Beneath this instruction is a block of data; output from it exactly the lines that run from the one containing "From Stdlib Require Import Bool" through the one containing "if is_upper c", inclusive.

Top of PROVIDED ENTRIES

(** A second update of the same pair can only succeed at a later instant. *)
Lemma update_twice_later db now1 now2 b t p1 src1 m1 p2 src2 m2 db1 db2 :
  update_exchange_rate db now1 b t p1 src1 m1 = Ok db1 ->
  update_exchange_rate db1 now2 b t p2 src2 m2 = Ok db2 ->
  now1 < now2.
Proof.
  intros (_ & closed & stored & _ & _ & _ & _ & Hrows & _)%update_ok_inv
         (_ & closed2 & _ & _ & Hclose2 & _)%update_ok_inv.
  rewrite Hrows in Hclose2.
  apply (close_current_checked _ _ _ _ _ Hclose2 (new_row b t stored src1 m1 now1)).
  - apply in_or_app. right. now left.
  - rewrite for_pair_new_row, !String.eqb_refl. reflexivity.
  - reflexivity.
Qed.

(** An update keeps the time zone of the database. *)
Lemma update_time_zone db now b t p src m db' :
  update_exchange_rate db now b t p src m = Ok db' ->
  time_zone db' = time_zone db.
Proof.
  unfold update_exchange_rate. intros H. inv_ok H. now injection H as <-.
Qed.

Lemma compute_change_some prev p change :
  Qle_bool prev 0 = false ->
  compute_change (Some prev) p = Ok change ->
  exists c, to_decimal 8 4 (percent_change prev p) = Ok c /\ change = Some c.
Proof.
  unfold compute_change. intros ->. cbn [negb]. intros H. inv_ok H.
  injection H as <-. eauto.
Qed.
(** * security_hook.py: the PreToolUse security hook

    A shallow embedding of [claude-setup/hooks/security_hook.py] and the
    properties of its policy evaluator.

    Python text is modelled on the code points U+0000..U+00FF: a Rocq
    [ascii] is the code point with that number, a [string] is a Python
    [str] whose characters all lie in that range.  [str.lower],
    [str.isspace] and the case-insensitive matching of [re] are given
    their Python meaning on that range. *)

From Stdlib Require Import Bool Arith Lia List ZArith Ascii String.
From Stdlib Require Import DecimalString Permutation.
Import ListNotations.

Local Open Scope list_scope.
Local Open Scope string_scope.

#[local] Set Warnings "-register-all".

(** ** Characters *)

Module Char.

Definition code (c : ascii) : nat := nat_of_ascii c.

Definition in_range (lo hi : nat) (c : ascii) : bool :=
  (lo <=? code c)%nat && (code c <=? hi)%nat.

(** Upper-case letters of the range: A-Z and the Latin-1 letters
    U+00C0..U+00DE without the multiplication sign U+00D7. *)
Definition is_upper (c : ascii) : bool :=
  in_range 65 90 c
  || (in_range 192 222 c && negb (code c =? 215)%nat).

(** [str.lower] on one character: every upper-case letter of the range
    has its lower-case partner 32 code points above it. *)
Definition lower (c : ascii) : ascii :=
  if is_upper c then ascii_of_nat (code c + 32) else c.

(** The lower-case letters that have an upper-case partner inside the
    range (U+00B5, U+00DF and U+00FF have none there). *)
Definition is_lower (c : ascii) : bool :=
  in_range 97 122 c
  || (in_range 224 254 c && negb (code c =? 247)%nat).

Definition upper (c : ascii) : ascii :=
  if is_lower c then ascii_of_nat (code c - 32) else c.

(** [str.isspace] on one character, which is also what [str.strip] removes
    and what the pattern [\s] accepts: TAB..CR, FS..US, the space,
    NEL (U+0085) and the no-break space (U+00A0). *)
Definition isspace (c : ascii) : bool :=
  in_range 9 13 c || in_range 28 32 c || (code c =? 133)%nat || (code c =? 160)%nat.

(** [str.isprintable] on one character, as [repr] uses it. *)
Definition isprintable (c : ascii) : bool :=
  in_range 32 126 c || (in_range 161 255 c && negb (code c =? 173)%nat).
#[local] Set Default Proof Using "Type".

Variable indicator_referenced : Store -> Z -> bool.

(** ** Deletion *)

(** C5. A DELETE of a row that a foreign key still references is answered
    409 and leaves the store, the row included, as it was; a DELETE of an
    existing row that nothing references is answered 204 and the row is
    gone, the other rows of its table staying.  This holds for
    /indicators/status/<id> and for /indicators/<id>. *)
Theorem delete_conflict_or_removed (s : Store) (i : Z) :
  (forall row, get_taxon (indicator_statuses s) i = Some row ->
     (status_referenced s i = true ->
        delete_indicator_status s i
        = (Responded (error_response 409
             "Unable to delete indicator status due to foreign key constraints"), s))
     /\ (status_referenced s i = false ->
           exists s',
             delete_indicator_status s i
             = (Responded (mkResponse 204 NoBody None), s')
             /\ get_taxon (indicator_statuses s') i = None
             /\ indicators s' = indicators s
             /\ forall j, j <> i ->
                  get_taxon (indicator_statuses s') j
                  = get_taxon (indicator_statuses s) j))
  /\ (forall ind, get_indicator s i = Some ind ->
     (indicator_referenced s i = true ->
        delete_indicator indicator_referenced s i
        = (Responded (error_response 409
             "Unable to delete indicator due to foreign key constraints"), s))
     /\ (indicator_referenced s i = false ->
           exists s',
             delete_indicator indicator_referenced s i
             = (Responded (mkResponse 204 NoBody None), s')
             /\ get_indicator s' i = None
             /\ same_taxonomy s s'
             /\ forall j, j <> i -> get_indicator s' j = get_indicator s j)).
Proof.
  split.
  - intros row Hrow.
    destruct (get_taxon_some _ _ _ Hrow) as [_ Hid].
    unfold delete_indicator_status, commit_delete_status.
    rewrite Hrow; simpl; rewrite Hid.
    split; intros Href; rewrite Href; simpl; [reflexivity|].
    eexists; split; [reflexivity|]; simpl.
    unfold get_taxon; repeat split.
    + apply find_after_delete.
    + intros j Hj; now apply find_other_after_delete.
  - intros ind Hind.
    destruct (get_indicator_some _ _ _ Hind) as [_ Hid].
    unfold delete_indicator, commit_delete_indicator.
    rewrite Hind; simpl; rewrite Hid.
    split; intros Href; rewrite Href; simpl; [reflexivity|].
    eexists; split; [reflexivity|].
    unfold get_indicator, same_taxonomy; simpl; repeat split.
    + apply find_after_delete.
    + intros j Hj; now apply find_other_after_delete.
Qed.

End Deletion.

Section Writes.
(** The empty text selects alice's first reminder. *)
Lemma matching_reminder_first_match_witness :
  snd (matching_reminder "BREAD" "reminders_alice" (PyStr "u-alice")
         (world_of two_reminders))
  = world_of two_reminders /\
  fst (matching_reminder "" "reminders_alice" (PyStr "u-alice")
         (world_of two_reminders))
  = Ok (Some milk_item).
Proof.
  destruct (matching_reminder_first_match "BREAD" "reminders_alice"
              (PyStr "u-alice") (world_of two_reminders) two_items
              two_reminders_load) as [H1 [_ H3]].
  split; [exact H1|].
  exact (H3 milk_item [bread_item] "buy milk" eq_refl eq_refl).
Defined.





(** Alice is identified by her context id; an id the registry does not
    know gives null and a warning. *)
Lemma _get_user_from_call_witness :
  _get_user_from_call (call_by "u-alice") (world_of [])
  = (Ok (PyStr "u-alice"), world_of []) /\
  fst (_get_user_from_call (call_by "u-carol") (world_of [])) = Ok PyNone /\
  log (snd (_get_user_from_call (call_by "u-carol") (world_of [])))
  = [LogUnknownUser (PyStr "u-carol")].
Proof.
  split.
  - destruct (_get_user_from_call_result (call_by "u-alice") (world_of []))
      as [[id [Hc [_ [_ H]]]] | [_ [H _]]].
    + injection Hc as <-. exact H.
    + discriminate H.
  - destruct (_get_user_from_call_result (call_by "u-carol") (world_of []))
      as [[id [_ [_ [_ H]]]] | [_ [H1 [H2 _]]]].
    + discriminate H.
    + split; assumption.
Defined.


End RunExtra.
(** C5: in every call of [download_image], whatever happened to the
    attempts before it (a GET that raised, a 4xx or 5xx status, a broken
    stream), an attempt whose GET is answered with a 2xx response whose
    content type does not begin with [image/] is the last one: the call
    returns [None], this GET is the last request of the call, what
    follows it in the trace is the error record only, so there is no
    further attempt and no further sleep, and the attempts that are left
    are not made. *)
Theorem download_image_not_image (L : pylib) (E : env) (url : string)
    (headers : gmap string string) (save_dir : string)
    (timeout chunk_size retries : Z) (custom_filename : option string)
    (w w' : world) (r : result (option string)) (t : list event) (j : nat)
    (response : response) :
  download_image L E url headers save_dir timeout chunk_size retries
    custom_filename w = (r, w') ->
  trace w' = (trace w ++ t)%list ->
  (j < gets t)%nat ->
  http_get E (gets (trace w) + j) url = Ok response ->
  200 <= status_code response < 300 ->
  PyStr.startswith (header_content_type response) "image/" = false ->
  r = Ok None
  /\ gets t = S j
  /\ Z.of_nat (gets t) <= retries + 1
  /\ sleeps t = backoff j
  /\ exists before,
       t = (before ++ attempt_start url headers timeout j
            ++ [Log ERROR (MsgNotImage url)])%list
       /\ gets before = j
       /\ sleeps before = backoff j.
Proof.
  intros Hrun Htrace Hj Hget Hstatus Htype.
  destruct (download_image_reaches L E url headers save_dir timeout
              chunk_size retries custom_filename w r w' t j Hrun Htrace Hj)
    as (full_path & t0 & before & wj & t' & Hpath & Hprobe & Hg0 & Hs0
        & [Htb _] & Hgb & Hsb & Hjr & Hgj & Ht & Ht' & Hgo).
  rewrite run_bind in Hgo.
  rewrite (attempt_not_image E url headers timeout chunk_size retries
             full_path j wj response) in Hgo;
    [|by rewrite Hgj|by apply raise_for_status_2xx|done].
  rewrite run_ret in Hgo. injection Hgo as <- <-.
  cbn [trace log_to] in Ht'. apply app_inv_head in Ht' as <-.
  assert (gets (MakeDirs save_dir :: t0) = 0%nat) as Hg0'
    by (by rewrite gets_cons, Hg0).
  assert (sleeps (MakeDirs save_dir :: t0) = []) as Hs0'
    by (by rewrite sleeps_cons, Hs0).
  assert (gets t = S j) as Hgt.
  { rewrite Ht. change (MakeDirs save_dir :: t0 ++ ?x)%list
      with ((MakeDirs save_dir :: t0) ++ x)%list.
    rewrite !gets_app, Hg0', Hgb. cbn. lia. }
  split; [done|]. split; [done|]. split; [lia|]. split.
  { rewrite Ht. change (MakeDirs save_dir :: t0 ++ ?x)%list
      with ((MakeDirs save_dir :: t0) ++ x)%list.
    rewrite !sleeps_app, Hs0', Hsb. cbn. by rewrite app_nil_r. }
  exists ((MakeDirs save_dir :: t0) ++ before)%list.
  split; [by rewrite Ht, <- app_assoc|].
  by rewrite gets_app, sleeps_app, Hg0', Hs0', Hgb, Hsb.
Qed.
(** * EcoAgent: extraction pipeline, severity rules and report assembly

    A shallow embedding of the Python modules
    - [src/ecoagent/utils/helpers.py]  (extract_text_from_response, parse_json_from_text),
    - [src/ecoagent/tools/severity_estimator.py],
    - [src/tools/waste_classifier.py], [src/tools/report_generator.py],
    - [src/eco_agent.py] ([EcoAgent.analyze_image]).

    Python values are modelled as they appear at run time: a [str] is a list
    of code points, the dictionaries built by the code or returned by
    [json.loads] are association lists in insertion order, and a Python
    exception is the [Raise] branch of a small result monad. The network
    calls are inputs: each collaborator call is given by what it returns
    (a response dictionary) or raises. *)

From Stdlib Require Import ZArith String Ascii List Bool Lia.
Set Warnings "-register-all".
Import ListNotations.
Open Scope Z_scope.

(* ------------------------------------------------------------------ *)
(** ** Python strings *)

(** A Python [str]: its code points. *)
Definition pystr := list Z.

(** A Rocq ASCII literal as a Python [str]. *)
Definition s2l (s : string) : pystr :=
  map (fun a => Z.of_nat (nat_of_ascii a)) (list_ascii_of_string s).

Definition str_eqb (a b : pystr) : bool :=
  if list_eq_dec Z.eq_dec a b then true else false.

(** [s.startswith(p)] *)
Fixpoint startswith (s p : pystr) : bool :=
  match p, s with
  | [], _ => true
  | c :: p', d :: s' => (c =? d) && startswith s' p'
  | _ :: _, [] => false
  end.

(** [needle in hay] for two [str]s: substring test. *)
Fixpoint str_contains (hay needle : pystr) : bool :=
  startswith hay needle ||
  match hay with
  | [] => false
  | _ :: hay' => str_contains hay' needle
  end.

(** [str.isspace] on one code point; also the class [\s] of [re] for [str]
    patterns (both use [Py_UNICODE_ISSPACE]). *)
Definition py_isspace (c : Z) : bool :=
  ((9 <=? c) && (c <=? 13)) || ((28 <=? c) && (c <=? 32)) ||
  (c =? 133) || (c =? 160) || (c =? 5760) ||
  ((8192 <=? c) && (c <=? 8202)) ||
  (c =? 8232) || (c =? 8233) || (c =? 8239) || (c =? 8287) || (c =? 12288).

Fixpoint lstrip (s : pystr) : pystr :=
  match s with
  | c :: s' => if py_isspace c then lstrip s' else s
  | [] => []
  end.

(** [s.strip()] *)
Definition strip (s : pystr) : pystr := rev (lstrip (rev (lstrip s))).

(** [sep.join(parts)] for a list of [str]. *)
Fixpoint join (sep : pystr) (parts : list pystr) : pystr :=
  match parts with
  | [] => []
  | [p] => p
  | p :: ps => p ++ sep ++ join sep ps
  end.

(** Decimal digits of a non-negative integer, most significant first. *)
Fixpoint digits_rev (fuel : nat) (n : Z) : list Z :=
  match fuel with
  | O => []
  | S f => if n <? 10 then [48 + n] else (48 + n mod 10) :: digits_rev f (n / 10)
  end.

Definition nat_digits (n : Z) : pystr :=
  rev (digits_rev (S (Z.to_nat (Z.log2 (Z.max 1 n)))) n).

(** [str(i)] for a Python [int]. *)
Definition int_str (z : Z) : pystr :=
  if z <? 0 then 45 :: nat_digits (- z) else nat_digits z.

(* ------------------------------------------------------------------ *)
(** ** Python values *)

(** The values the modelled code handles: [None], [bool], [int], [str],
    [list] and [dict] with [str] keys (insertion order kept). Floats, which
    [json.loads] may produce, are not modelled. *)
Inductive json : Type :=
| JNone
| JBool (b : bool)
| JInt (z : Z)
| JStr (s : pystr)
| JList (l : list json)
| JDict (d : list (pystr * json)).

Definition dict := list (pystr * json).

(** [d.get(k)]: the value of key [k], if any. *)
Fixpoint dict_lookup (k : pystr) (d : dict) : option json :=
  match d with
  | [] => None
  | (k', v) :: d' => if str_eqb k k' then Some v else dict_lookup k d'
  end.

(** [d[k] = v]: update in place, or append a new key at the end. *)
Fixpoint dict_set (k : pystr) (v : json) (d : dict) : dict :=
  match d with
  | [] => [(k, v)]
  | (k', v') :: d' => if str_eqb k k' then (k', v) :: d' else (k', v') :: dict_set k v d'
  end.

(** Truthiness: [bool(v)]. *)
Definition truthy (v : json) : bool :=
  match v with
  | JNone => false
  | JBool b => b
  | JInt z => negb (z =? 0)
  | JStr s => negb (Nat.eqb (length s) 0)
  | JList l => negb (Nat.eqb (length l) 0)
  | JDict d => negb (Nat.eqb (length d) 0)
  end.

(** [type(v).__name__] *)
Definition type_name (v : json) : pystr :=
  match v with
  | JNone => s2l "NoneType"
  | JBool _ => s2l "bool"
  | JInt _ => s2l "int"
  | JStr _ => s2l "str"
  | JList _ => s2l "list"
  | JDict _ => s2l "dict"
  end.

(* ------------------------------------------------------------------ *)
(** ** Python exceptions *)

(** An exception: its class name and [str(e)]. *)
Record exn : Type := Exn { exn_class : pystr; exn_msg : pystr }.
Definition Flush (s : t) : result t :=
  assert (negb (flushed_ s)) AssertNotFlushed ;;;
  assert (negb (length (buffer_ s) =? 0)%nat) AssertBufferNonempty ;;;
  let s := mk (buffer_ s) (most_recent_num_bits_ s) (bit_stream_ s)
             (started_ s) true (num_pending_zeros_ s) in
  s <- FlushSome (length (buffer_ s)) s ;;
  s <- (if num_pending_zeros_ s =? 0 then Ok s else FlushPendingZeros s) ;;
  Ok (with_bit_stream s (BitStream.Flush (bit_stream_ s))).

Definition Code (s : t) : result (list Z) :=
  assert (flushed_ s) AssertFlushed ;;;
  Ok (BitStream.Code (bit_stream_ s)).
End UintStream.

(** The lifecycle of the encoder: [Write] every value in order, then [Flush]
    once, then take [Code()]. *)
Fixpoint write_all (vs : list Z) (s : UintStream.t) : result UintStream.t :=
  match vs with
  | [] => Ok s
  | v :: rest => bind (UintStream.Write v s) (write_all rest)
  end.

Definition encode_state (vs : list Z) : result UintStream.t :=
  bind (write_all vs UintStream.init) UintStream.Flush.

Definition encode (vs : list Z) : result (list Z) :=
  bind (encode_state vs) UintStream.Code.

(** ** class [ReverseUintStream] *)

(** The ways the constructor of the decoder can stop: its [assert]s. *)
Inductive ctor_failure : Type :=
| AssertCodeNonempty      (* assert(code_memory_end > code) *)
| AssertPreludeRead.      (* assert(ans) *)

Module ReverseUintStream.
Record t : Type := mk {
  bit_reader_ : ReverseBitStream.t;
  prev_num_bits_ : Z;             (* int *)
  cur_num_bits_ : Z;              (* int *)
  zero_runlength_ : Z             (* int *)
}.
Definition sample_disk (path : string) : option DataFrame :=
  if String.eqb path csv_path then Some recipes_csv else None.

Definition empty_disk (path : string) : option DataFrame := None.

(** ** More to read off a table and a page *)

(** The sum of the numbers in a list of cells, as an exact rational. *)
Definition num_total (vals : list cell) : Q :=
  fold_right (fun c acc => match num_of c with
                           | Some q => q + acc
                           | None => acc
                           end) 0 vals.

(** The texts of the title, the headers and the subheaders of a page. *)
Definition headings (page : list element) : list string :=
  flat_map (fun e => match e with
                     | Title t | Header t | Subheader t => [t]
                     | _ => []
                     end) page.

(** What [st.write] has put on a page. *)
Definition written (page : list element) : list element :=
  filter (fun e => match e with
                   | Write _ | WriteSeries _ => true
                   | _ => false
                   end) page.

(** A table without the [Cluster] column. *)
Definition recipes_no_cluster : DataFrame :=
  mkFrame ["calories"; "category"]
    [[VFloat (35 # 1); VStr "Potato"]; [VFloat (914 # 1); VStr "Breakfast"]].

Definition no_cluster_disk (path : string) : option DataFrame :=
  if String.eqb path csv_path then Some recipes_no_cluster else None.

(** A view without the [protein] column. *)
Definition recipes_no_protein : DataFrame :=
  mkFrame ["Cluster"; "calories"; "carbohydrate"; "sugar";
           "servings_numeric"; "category"]
    [[VStr "0"; VFloat (35 # 1); VFloat (38 # 1); VFloat (1 # 2); VInt 4;
      VStr "Potato"]].

(** A bar is at least as high as the next one. *)
Definition not_below (a b : cell * cell) : Prop :=
  exists p q, num_of (snd a) = Some p /\ num_of (snd b) = Some q /\ q <= p.

(** A cell of a one-hot column: a boolean, 0 or 1, or missing. *)
Definition is_flag (c : cell) : bool :=
  match c with
  | VBool _ | VNaN => true
  | VInt z => (z =? 0)%Z || (z =? 1)%Z
  | VFloat q => Qeq_bool q 0 || Qeq_bool q 1
  | VStr _ => false
  end.

(** Every cell of the column is a flag. *)
Definition flag_col (name : string) (df : DataFrame) : bool :=
  match column name df with
  | Ok c => forallb is_flag c
  | Raise _ => false
  end.

(** A table with the columns of the file and no row. *)
Definition recipes_header_only : DataFrame := mkFrame required_columns [].

(** ** Reasoning about runs *)

(** [s] has been reached from [s0] by creating objects and writing to
    the page: the objects and the page of [s0] are still there,
    unchanged. *)
Definition extends (s0 s : state) : Prop :=
  (exists fs, heap s = heap s0 ++ fs) /\
  (exists es, screen s = screen s0 ++ es).

(** [m] keeps what [s0] holds, whether it returns or raises, and a
    value it returns satisfies [post]. *)
Definition safe (s0 : state) {A} (m : M A) (post : A -> Prop) : Prop :=
  forall s, extends s0 s ->
    extends s0 (snd (m s)) /\ forall a, fst (m s) = Ok a -> post a.

Definition fresh_for (s0 : state) (r : ref) : Prop :=
  (length (heap s0) <= r)%nat.

Definition any {A} (_ : A) : Prop := True.

Lemma extends_refl s : extends s s.
Proof.
  split; exists []; now rewrite app_nil_r.
Qed.

Lemma extends_trans s0 s1 s2 :
  extends s0 s1 -> extends s1 s2 -> extends s0 s2.
Proof.
  intros [[f1 H1] [e1 E1]] [[f2 H2] [e2 E2]]. split.
  - exists (f1 ++ f2). now rewrite H2, H1, app_assoc.
  - exists (e1 ++ e2). now rewrite E2, E1, app_assoc.
Qed.

Lemma extends_lookup s0 s r T :
  extends s0 s -> nth_error (heap s0) r = Some T ->
  nth_error (heap s) r = Some T.
Proof.
  intros [[fs H] _] L. rewrite H, nth_error_app1; auto.
  apply nth_error_Some. congruence.
Qed.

Bottom of PROVIDED ENTRIES

▶ [ANSWER TO THE EXERCISE]
From Stdlib Require Import Bool Arith Lia List ZArith Ascii String.
From Stdlib Require Import DecimalString Permutation.
Import ListNotations.

Local Open Scope list_scope.
Local Open Scope string_scope.

#[local] Set Warnings "-register-all".

(** ** Characters *)

Module Char.

Definition code (c : ascii) : nat := nat_of_ascii c.

Definition in_range (lo hi : nat) (c : ascii) : bool :=
  (lo <=? code c)%nat && (code c <=? hi)%nat.

(** Upper-case letters of the range: A-Z and the Latin-1 letters
    U+00C0..U+00DE without the multiplication sign U+00D7. *)
Definition is_upper (c : ascii) : bool :=
  in_range 65 90 c
  || (in_range 192 222 c && negb (code c =? 215)%nat).

(** [str.lower] on one character: every upper-case letter of the range
    has its lower-case partner 32 code points above it. *)
Definition lower (c : ascii) : ascii :=
  if is_upper c then ascii_of_nat (code c + 32) else c.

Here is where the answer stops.